El grupo municipal plantea la necesidad de que Roquetas cuente con infraestructuras para animales de compañía así como una mayor concienciación y control de los dueños de mascotas.
Izquierda Unida ha elevado este viernes a Pleno, en el turno de ruegos y preguntas, la problemática de los nuevos casos de envenenamientos de animales de compañía en las vías y espacios públicos de Roquetas. La formación ha vuelto a solicitar se investiguen estos hechos, sobre todo por el peligro que también supone para las personas.
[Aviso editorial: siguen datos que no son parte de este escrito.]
Lemma object_op_maps o v M :
  maps v M -> named_properly o M ->
  exists v' a, run_object_op o v = Ok (v', a) /\ maps v' (map_op o M) /\ answers o M a.
Proof.
  intros (m & Hv & Hs & <-) Ho. destruct o as [name x|name|name| |]; simpl in Ho |- *.
  - pose proof Ho as [_ Hlen]. unfold assign_name, name_demand. rewrite czstring_small by done.
    assert (value_ (become vt_object v) = object_ m) as -> by (destruct Hv as [Hv|[Hv ->]]; unfold become, is_null; by rewrite Hv).
    cbn [bind]. unfold update_member. rewrite value_set_payload.
    destruct (map_ensure_find name_less name_equal name_equal_less name_less_irrefl name null_ref m) as [w Hw].
    destruct (map_update_find name_less name _ w x Hw) as (m' & Hm & _). rewrite Hm. cbn [bind].
    apply (map_ensure_update name_less name_equal name_equal_less name_less_irrefl) in Hm as ->.
    destruct (sorted_set name_less name_equal proper_name name_less_irrefl name_less_trans proper_total name_equal_decides
      name x m Ho Hs) as [Hs' Hm']. eexists _, _. split; [done|]. split; [|done].
    eexists. split; [left; apply value_set_payload|]. split; [done|exact Hm'].
  - pose proof Ho as [_ Hlen]. unfold find. rewrite czstring_small by done.
    assert (maps v (list_to_map m)) as Hmaps by (by exists m).
    pose proof (sorted_find name_less proper_name name_less_irrefl name_less_trans proper_total name m Ho Hs) as Hf.
    destruct Hv as [Hv|[Hv ->]]; rewrite Hv; eexists _, _; (split; [done|]); (split; [exact Hmaps|]); [by rewrite <-Hf|done].
  - pose proof Ho as [_ Hlen]. unfold remove_member_into. rewrite czstring_small by done.
    destruct Hv as [Hv|[Hv ->]]; rewrite Hv.
    2:{ eexists _, _. split; [done|]. split; [|done]. exists []. split_and!; [by right|done|]. simpl. by rewrite delete_empty. }
    pose proof (sorted_find name_less proper_name name_less_irrefl name_less_trans proper_total name m Ho Hs) as Hf.
    rewrite Hf. destruct (sorted_erase name_less proper_name name_less_irrefl name_less_trans proper_total name m Ho Hs) as [Hs' Hm'].
    destruct (list_to_map m !! name) as [x|] eqn:E; eexists _, _; (split; [done|]); (split; [|done]).
    + eexists. split; [left; apply value_set_payload|]. split; [done|exact Hm'].
    + exists m. split_and!; [by left|done|]. by rewrite delete_id.
  - assert (get_member_names v = Ok m.*1) as -> by (unfold get_member_names; by destruct Hv as [->|[-> ->]]).
    eexists _, _. split; [done|]. split; [by exists m|]. exists m.*1. split_and!; [done|apply Hs|]. intros k.
    pose proof (not_elem_of_list_to_map (M := gmap (list Z)) m k) as Hnot. rewrite <-not_eq_None_Some, <-Hnot.
    destruct (decide (k ∈ m.*1)); tauto.
  - eexists _, _. split; [done|]. split; [by exists m|].
    rewrite (sorted_length name_less proper_name name_less_irrefl m Hs) in *. f_equal.
    unfold size. destruct Hv as [->|[-> ->]]; [|done]. apply u32_small. unfold Zlen. lia.
Qed.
Además se ha vuelto a solicitar que Roquetas cuente de una vez con espacios destinados para animales de compañía.
“Una vez más solicitamos desde IU Roquetas que el ayuntamiento cumpla con su deber de habilitarlos para que los animales puedan correr libremente sin molestar a nadie, con papeleras que faciliten la limpieza de los excrementos y el mantenimiento de la zona.”, denuncia Ricardo Fernández, portavoz de IU Roquetas.
El art.18 de la Ordenanza Municipal reguladora de la Tenencia y Protección de Animales, aprobada por Pleno del Excmo. Ayuntamiento de Roquetas de Mar en fecha de 29/07/1.997 (B.O.P Almería nº 166, de 29/08/1.999) establece que los perros y otros animales podrán estar sueltos en las zonas que autorice o acote el Ayuntamiento.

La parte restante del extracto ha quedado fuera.